Let $G = (V,E)$ be a graph. The minimum vertex cover is the minimum sized set of vertices that every edge has an endpoint in it (the edge is therefore covered).
Algorithm VC
C <- Empty Set
while E is not empty
Arbitrarily pick e = (u,v) in E
C <- C U {u, v}
Remove all edges incident to u, v from E
Return C
The above algorithm for vertex cover does the following: repeatedly choose an edge, and include both of its endpoints into the cover. Throw the vertices and its adjacent edges out of the graph, and continue.
Theorem: Algorithm VC has approximation ratio 2.
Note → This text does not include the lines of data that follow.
Lemma workv_at s b : bases s !! 0%nat = Some b -> workv (abs s) = Some (bool_decide (t ∈ default [] (work_list b))).
Proof.
  intros Hb. unfold workv, view. cbn. rewrite list_lookup_fmap, Hb. cbn. f_equal. apply bool_decide_ext.
  destruct (work_list b); cbn; set_solver.
Qed.

(** Nothing left to do: the softirq ends. *)
Lemma work_finished d s : is_u32 now -> at_work false 0 d s -> ends_with d (Board d s).
Proof.
  intros Hn (Hwf & (Hj & b & w & Hb & Hbj & Hw & Hl) & Hx & _ & Hd & Hp & Ha). destruct w; [|cbn in Hl; lia].
  set (b' := set_work_list None (set_running_timer None b)). set (s1 := set_base 0 b' s).
  assert (run_step 0 s = Some (tt, s1)) as Hr.
  { rewrite (run_step_run 0 s b now Hb Hj), Hw, Hbj, time_after_eq_delta by (done || apply u32_range).
    replace (delta (u32 (now + 1)) now) with (2 ^ 32 - 1); [done|]. unfold delta, u32. rewrite Zminus_mod_idemp_r.
    by replace (now - (now + 1)) with (-1) by lia. }
  assert (bases s1 !! 0%nat = Some b') as Hb1 by (by eapply set_base_lookup).
  apply (ends_empty d d s b s1); [done..|]. exists 1%nat, (Board d s1). split; [|split; [done|]].
  - split; cbn; try done; [by eapply step_wf | congruence | exists b'; rewrite Hj; by destruct b | rewrite Hj; auto].
  - intros [|steps] Hle; [lia|]. cbn [run_timers].
    rewrite bind_unfold, (on_wheel_run _ _ _ _ _ (per_cpu_run 0 b' s1 Hb1)), bind_unfold.
    rewrite (on_wheel_run _ _ _ _ _ (run_step_run 0 s1 b' now Hb1 Hj)). done.
Qed.

(** The functions of the other timers use the timer operations on other timers,
    and do not crash. *)
Hypothesis others : forall u s, u <> t -> TimerProps.wf s -> exists evs s',
  forallb foreign evs = true /\ run_events evs s = Some s' /\ other u s = Some (tt, s').

Lemma call_other due m d s b u w : at_work due (S m) d s -> bases s !! 0%nat = Some b -> work_list b = Some (u :: w) -> u <> t ->
  exists s1 s2, run_step 0 s = Some (tt, s1) /\ function_of u (Board d s1) = Some (tt, Board d s2) /\ at_work due m d s2.
Proof.
  intros (Hwf & (Hj & b0 & w0 & Hb0 & Hbj & Hw0 & Hl) & (x & Hx & Hxs) & Hk & Hd) Hb Hw Hu.
  rewrite Hb in Hb0. injection Hb0 as <-. rewrite Hw in Hw0. injection Hw0 as <-. cbn in Hl.
  destruct (run_timer_ok s b u w Hwf Hb Hw) as (s1 & Hr & Hr' & Hwf1 & Ht1 & Hs1).
  pose proof (run_timer_progress 0 _ _ m s tt s1 b u w Hb Hwf Hw Hbj Hj ltac:(lia) Hr') as Hrt1.
  destruct (others u s1 Hu Hwf1) as (evs & s2 & Hf & He & Ho). destruct (foreign_events evs s1 s2 Hf Hwf1 He) as [Ht2 Hv2].
  pose proof (view_run_timer t 0 (view t 0 (abs s)) 0 u Hu (abs s) tt (abs s1) eq_refl Hs1) as Hv1.
  exists s1, s2. split; [done|]. split.
  { unfold function_of. rewrite bool_decide_eq_false_2 by done. by apply on_wheel_run. }
  split; [by eapply run_events_wf|]. split; [eapply progress_events; [by apply foreign_api|done|done]|].
  split; [exists x; by rewrite Ht2, Ht1, lookup_alter_ne|]. split; [|done]. unfold workv. by rewrite Hv2, Hv1.
Qed.

Lemma period_ahead e : is_u32 now -> e = u32 (now + TRIGGER_PERIOD) -> is_u32 e /\ 0 < s32 (e - now) < 256.
Proof.
  intros Hn ->. split; [apply u32_range|]. assert (s32 (u32 (now + TRIGGER_PERIOD) - now) = TRIGGER_PERIOD) as ->; [|done].
  apply (s32_congr _ _ (- ((now + TRIGGER_PERIOD) / 2 ^ 32))); [|done]. unfold u32.
  pose proof (Z.div_mod (now + TRIGGER_PERIOD) (2 ^ 32)). lia.
Qed.

Lemma call_dog m d s b w r d' : is_u32 now -> at_work true (S m) d s -> bases s !! 0%nat = Some b -> work_list b = Some (t :: w) ->
  Watchdog.handle head EvFire d = Some (r, d') ->
  exists s1 s2, run_step 0 s = Some (tt, s1) /\ function_of t (Board d s1) = Some (tt, Board d' s2) /\ at_work false m d' s2.
Proof.
  intros Hn (Hwf & (Hj & b0 & w0 & Hb0 & Hbj & Hw0 & Hl) & (x & Hx & Hxb & Hxf & Hxs & _) & Hk & Hdj & Hdp & _) Hb Hw Hfire.
  rewrite Hb in Hb0. injection Hb0 as <-. rewrite Hw in Hw0. injection Hw0 as <-. cbn in Hl. destruct (fire_timing d r d' Hfire) as (Hj' & Hp' & Htt). cbn zeta in Htt. rewrite Hdj, Hdp in Htt.
  destruct (run_timer_ok s b t w Hwf Hb Hw) as (s1 & Hr & Hr' & Hwf1 & Ht1 & Hs1).
  pose proof (run_timer_progress 0 _ _ m s tt s1 b t w Hb Hwf Hw Hbj Hj ltac:(lia) Hr') as Hrt1.
  pose proof (view_run t 0 (abs s) tt (abs s1) x (abs_base b) Hx Hxb) as Hv1.
  assert (timers s1 !! t = Some (set_pending false x)) as Hx1 by (by rewrite Ht1, lookup_alter_eq, Hx).
  assert (workv (abs s1) = Some false) as Hk1.
  { unfold workv. rewrite Hv1; [done| |done]. cbn. by rewrite list_lookup_fmap, Hb. }
  unfold function_of. rewrite bool_decide_eq_true_2 by done. unfold fire.
  exists s1. rewrite bind_unfold, (on_dog_run _ _ _ _ _ Hfire), bind_unfold, (on_dog_run (gets ticktock) d' s1 (ticktock d') d' eq_refl).
  destruct Htt as [Htt|Htt]; rewrite Htt.
  - exists s1. rewrite ret_unfold. do 2 (split; [done|]). split; [done|]. split; [done|].
    split; [by exists (set_pending false x); rewrite Htt|]. rewrite Htt. split_and!; congruence.
  - destruct (period_ahead _ Hn eq_refl) as [He Hd]. destruct Hrt1 as (Hj1 & b1 & w1 & Hb1 & Hrt1).
    destruct (arm_ok s1 (set_pending false x) b1 (u32 (now + TRIGGER_PERIOD))) as (s2 & E & Hwf2 & Hx2 & Hk2);
      [done|done|done|done|done|done|done|done|by rewrite Hj1|].
    exists s2. rewrite bind_unfold, (on_wheel_run _ _ _ _ _ E), ret_unfold. do 2 (split; [done|]). split; [done|]. split.
    + eapply (progress_api 0 _ _ m (EvMod t (u32 (now + TRIGGER_PERIOD)) 0 None)); [done| |cbn [Timer.handle]; rewrite u32_small by done; exact E].
      split; [done|]. by exists b1, w1.
    + split; [by eexists; split; [exact Hx2|]; rewrite Htt; split_and!; try done; intros e [= <-]|].
      rewrite Hk2, Hk1. split_and!; [done|congruence|congruence|]. intros _ e. rewrite Htt. intros [= <-]. lia.
Qed.

Lemma loop_ends m : forall due d s d', is_u32 now -> at_work due m d s ->
  (if due : bool then exists r, Watchdog.handle head EvFire d = Some (r, d') else d' = d) -> ends_with d' (Board d s).
Proof.
  induction m as [|m IH]; intros due d s d' Hn Ha Hf;
    pose proof Ha as (Hwf & (Hj & b & w & Hb & Hbj & Hw & Hl) & Hx & Hk & Hd);
    pose proof (workv_at s b Hb) as Hk'; rewrite Hw, Hk in Hk'; (destruct w as [|u w]; [|cbn in Hl; try lia]).
  1,2: rewrite bool_decide_eq_false_2 in Hk' by set_solver; apply (inj Some) in Hk'; subst due d'; apply work_finished; [done|].
  1,2: destruct Ha as (A1 & A2 & A3); split; [done|]; split; [|done]; split; [done|]; by exists b, [].
  destruct (decide (u = t)) as [->|Hu].
  - rewrite bool_decide_eq_true_2 in Hk' by set_solver. apply (inj Some) in Hk'. subst due.
    destruct Hf as [r Hf]. destruct (call_dog m d s b w r d' Hn Ha Hb Hw Hf) as (s1 & s2 & Hr & Hfn & Ha').
    apply (ends_call d' d s b t w s1 (Board d' s2)); [done..|]. by apply (IH false).
  - destruct (call_other due m d s b u w Ha Hb Hw Hu) as (s1 & s2 & Hr & Hfn & Ha').
    apply (ends_call d' d s b u w s1 (Board d s2)); [done..|]. by apply (IH due).
Qed.
End Loop.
Proof: Clearly VC is a vertex cover. Next let us prove the ratio. Suppose we pick $k$ edges during the execution of algorithm VC. These $k$ edges form a matching (they don’t share vertices). So, the optimal vertex cover should contain at least one vertex from each of these $k$ edges. Thus $OPT \geq k$. On the other hand, algorithm VC’s output has size at most $2k$.
Let $G = (V, E)$ be a graph. An independent set $V’$ is a subset of $V$ such that no edge connects two vertices in $V’$.
Algorithm MIS
S <- Empty Set
while G is not empty
Let v be a node of minimum degree in G
S <- S U {v}
Remove v and its neighbors from G
Return S
Theorem: Algorithm MIS has approximation ratio $1+\Delta$, where $\Delta$ is the maximum degree of any node in the graph. In other words, $|S| \geq |\text{OPT}|/{(1 + \Delta)}$.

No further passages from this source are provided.